Posted 15 October 2009

I’ve been going through Daniel Short’s excellent new training module, "ColdFusion 9 New Features" over on Lynda.com. I really like the depth and breadth of content that’s available on Lynda.com (and it’s not expensive), and given that Adobe’s on in-person training for CF9 won’t be available for a while yet, it’s great to see them rolling out CF9 training at the same time as the CF9 release.

I’ve been playing with CF9 for quite a while now, and Daniel does a great job at covering all the major new features, and some minor ones. He covers one cool, very useful thing that I wasn’t aware of in CF9: the ability to programmatically enable robust exception handling.

Let’s say that you have a production application that’s throwing errors. You probably are (should be) already logging most of the activity in the application, but if you need to see what specific variables are being sent to a specific view page that’s generating an error, sometimes dumping things out via CF’s robust exception handling is the fastest way to go.

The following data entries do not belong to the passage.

(** * The metaru native EVM interpreter: a shallow embedding

    The interpreter of [src/evm_optimized.cpp] (the variant with direct
    stack writes and the storage plane) is embedded as Rocq functions.
    Machine integers are [Z] with their conversions written out, the planes
    of the shared region are lists, and a handler runs in the [option]
    monad: [None] stands for an access outside a plane's reserved elements,
    which C leaves undefined. *)

From Stdlib Require Import ZArith List Lia Bool.
Import ListNotations.
Open Scope Z_scope.

(** ** Machine integers *)

Module Int.

Definition to_u8 (x : Z) : Z := x mod 2 ^ 8.
Definition to_u32 (x : Z) : Z := x mod 2 ^ 32.
Definition to_u64 (x : Z) : Z := x mod 2 ^ 64.

(** Conversion to a signed type keeps the low bits (two's complement). *)
Definition to_i32 (x : Z) : Z :=
  let u := x mod 2 ^ 32 in if u <? 2 ^ 31 then u else u - 2 ^ 32.
Definition to_i64 (x : Z) : Z :=
  let u := x mod 2 ^ 64 in if u <? 2 ^ 63 then u else u - 2 ^ 64.

Definition is_u8 (x : Z) : Prop := 0 <= x < 2 ^ 8.
Definition is_u64 (x : Z) : Prop := 0 <= x < 2 ^ 64.

End Int.

(** ** Plane access

    A plane is a list; [load] and [store] index it with a machine integer
    and fail outside the reserved elements. *)

Definition M (A : Type) : Type := option A.

Definition ret {A : Type} (a : A) : M A := Some a.

Definition bind {A B : Type} (m : M A) (k : A -> M B) : M B :=
  match m with
  | Some a => k a
  | None => None
  end.

Declare Scope evm_scope.
Notation "x <- m ;; k" := (bind m (fun x => k))
  (at level 61, m at next level, right associativity) : evm_scope.
Notation "' p <- m ;; k" := (bind m (fun x => match x with p => k end))
  (at level 61, p pattern, m at next level, right associativity) : evm_scope.
Open Scope evm_scope.

Section Planes.
Context {A : Type}.

Fixpoint set_nth (n : nat) (a : A) (l : list A) : list A :=
  match l, n with
  | [], _ => []
  | _ :: t, O => a :: t
  | h :: t, S n' => h :: set_nth n' a t
  end.

Definition load (l : list A) (i : Z) : M A :=
  if i <? 0 then None else nth_error l (Z.to_nat i).

Fixpoint store_nth (n : nat) (a : A) (l : list A) : M (list A) :=
  match l, n with
  | [], _ => None
  | _ :: t, O => Some (a :: t)
  | h :: t, S n' => t' <- store_nth n' a t ;; ret (h :: t')
  end.

Definition store (l : list A) (i : Z) (a : A) : M (list A) :=
  if i <? 0 then None else store_nth (Z.to_nat i) a l.

(** [memcpy] out of a plane: [len] elements from index [i]. *)
Fixpoint load_range (l : list A) (i : Z) (len : nat) : M (list A) :=
  match len with
  | O => ret []
  | S len' =>
      a <- load l i ;;
      t <- load_range l (i + 1) len' ;;
      ret (a :: t)
  end.

(** [memcpy] into a plane: the elements of [src] from index [i]. *)
Fixpoint store_range (l : list A) (i : Z) (src : list A) : M (list A) :=
  match src with
  | [] => ret l
  | a :: src' =>
      l' <- store l i a ;;
      store_range l' (i + 1) src'
  end.
End Planes.

(** ** 256-bit helpers *)

Definition WORD_SIZE : Z := 32.

(** A stack word: 32 bytes, big-endian. *)
Definition word : Type := list Z.

Definition is_word (w : word) : Prop :=
  length w = 32%nat /\ Forall Int.is_u8 w.

Definition zero_word : word := repeat 0 32.

(** [for (int i = 24; i < 32; i++) result = (result << 8) | word[i];] *)
Fixpoint word_to_u64_loop (n : nat) (i : nat) (w : word) (result : Z) : Z :=
  match n with
  | O => result
  | S n' =>
      word_to_u64_loop n' (S i) w
        (Z.lor (Int.to_u64 (Z.shiftl result 8)) (nth i w 0))
  end.

Definition word_to_u64 (w : word) : Z := word_to_u64_loop 8 24 w 0.

(** [for (int i = 31; i >= 24; i--) { word[i] = value & 0xFF; value >>= 8; }] *)
Fixpoint u64_to_word_loop (n : nat) (i : nat) (value : Z) (w : word) : word :=
  match n with
  | O => w
  | S n' =>
      u64_to_word_loop n' (pred i) (Z.shiftr value 8)
        (set_nth i (Z.land value 0xFF) w)
  end.

Definition u64_to_word (value : Z) : word :=
  u64_to_word_loop 8 31 value zero_word.

Definition is_zero (w : word) : bool := forallb (fun b => b =? 0) w.

(** [memcmp(a, b, n) == 0] on byte arrays. *)
Fixpoint bytes_eqb (a b : list Z) : bool :=
  match a, b with
  | [], [] => true
  | x :: a', y :: b' => (x =? y) && bytes_eqb a' b'
  | _, _ => false
  end.

(** ** The storage plane ([storage_memory.h]) *)

(** The 7 padding bytes of an entry are never read or written and are left
    out. *)
Record StorageEntry : Type := mkStorageEntry {
  address : list Z;
  key : word;
  value : word;
  original : word;
  is_warm : Z
}.

Module storage.

(** [for (i = 0; i < count; i++) if (memcmp(...) == 0 && memcmp(...) == 0)
    return &entries\[i\]; return nullptr;]  A pointer to an entry is its
    index. *)
Fixpoint find_loop (entries : list StorageEntry) (n : nat) (i : Z)
    (addr : list Z) (k : word) : M (option Z) :=
  match n with
  | O => ret None
  | S n' =>
      e <- load entries i ;;
      if bytes_eqb (address e) addr && bytes_eqb (key e) k
      then ret (Some i)
      else find_loop entries n' (i + 1) addr k
  end.

Definition find (entries : list StorageEntry) (count : Z)
    (addr : list Z) (k : word) : M (option Z) :=
  find_loop entries (Z.to_nat count) 0 addr k.

(** Returns the new entry's pointer, the plane and the updated [*count]. *)
Definition add (entries : list StorageEntry) (count max_slots : Z)
    (addr : list Z) (k : word) : M (option Z * list StorageEntry * Z) :=
  if max_slots <=? count then ret (None, entries, count)
  else
    entries' <- store entries count
      {| address := addr; key := k; value := zero_word;
         original := zero_word; is_warm := 0 |} ;;
    ret (Some count, entries', Int.to_u32 (count + 1)).

End storage.

(** ** The control block ([message_frame_memory.h])

    Only the fields the interpreter reads or writes are kept. *)
Record MessageFrameMemory : Type := mkFrame {
  pc : Z;                  (* int32_t *)
  gas_remaining : Z;       (* int64_t *)
  gas_refund : Z;          (* int64_t *)
  stack_size : Z;          (* int32_t *)
  memory_size : Z;         (* int32_t *)
  state : Z;               (* uint32_t *)
  is_static : Z;           (* uint32_t *)
  code_size : Z;           (* uint32_t *)
  contract : list Z;       (* uint8_t[20] *)
  halt_reason : Z;         (* uint32_t *)
  storage_slot_count : Z;  (* uint32_t *)
  max_storage_slots : Z    (* uint32_t *)
}.

Definition set_pc (v : Z) (f : MessageFrameMemory) : MessageFrameMemory :=
  mkFrame v (gas_remaining f) (gas_refund f) (stack_size f) (memory_size f)
    (state f) (is_static f) (code_size f) (contract f) (halt_reason f)
    (storage_slot_count f) (max_storage_slots f).

Definition set_gas_remaining (v : Z) (f : MessageFrameMemory) : MessageFrameMemory :=
  mkFrame (pc f) v (gas_refund f) (stack_size f) (memory_size f)
    (state f) (is_static f) (code_size f) (contract f) (halt_reason f)
    (storage_slot_count f) (max_storage_slots f).

Definition set_gas_refund (v : Z) (f : MessageFrameMemory) : MessageFrameMemory :=
  mkFrame (pc f) (gas_remaining f) v (stack_size f) (memory_size f)
    (state f) (is_static f) (code_size f) (contract f) (halt_reason f)
    (storage_slot_count f) (max_storage_slots f).

Definition set_stack_size (v : Z) (f : MessageFrameMemory) : MessageFrameMemory :=
  mkFrame (pc f) (gas_remaining f) (gas_refund f) v (memory_size f)
    (state f) (is_static f) (code_size f) (contract f) (halt_reason f)
    (storage_slot_count f) (max_storage_slots f).

Definition set_memory_size (v : Z) (f : MessageFrameMemory) : MessageFrameMemory :=
  mkFrame (pc f) (gas_remaining f) (gas_refund f) (stack_size f) v
    (state f) (is_static f) (code_size f) (contract f) (halt_reason f)
    (storage_slot_count f) (max_storage_slots f).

You may not be able to set up a remote debugging session via CFBuilder on to a production server to get this information. You also certainly don’t want robust exception handling enabled by default for anyone who accesses your application, as that’s a big security hole. You just need to be able to see this information temporarily so you can figure out exactly what’s going wrong.

In CF9, you can enable robust exception handling for a specific IP address by including the following in your application.cfc’s constructor (eg; the area where you put all the <cfset this.someVariable=someValue /> statements):

<cfset this.debuggingIPAddresses = "list,of,IP,addresses" />
<cfset this.enablerobustexception = true />

The this.debuggingIPAddresses value is just a list of the IP address(es) that are allowed to see the debugging output and robust exception information. Add your IP address to this list, and you can see the full set of debugging and exception information in your production application.

Now you probably want to go one step further and wrap the above in a <cfif> statement that checks to make sure you actually should be showing this, or some random URL variable that your dev team knows about to turn this on on a per-request basis. This way you can enable robust exception handling on a per-request basis, without having to reload the entire application.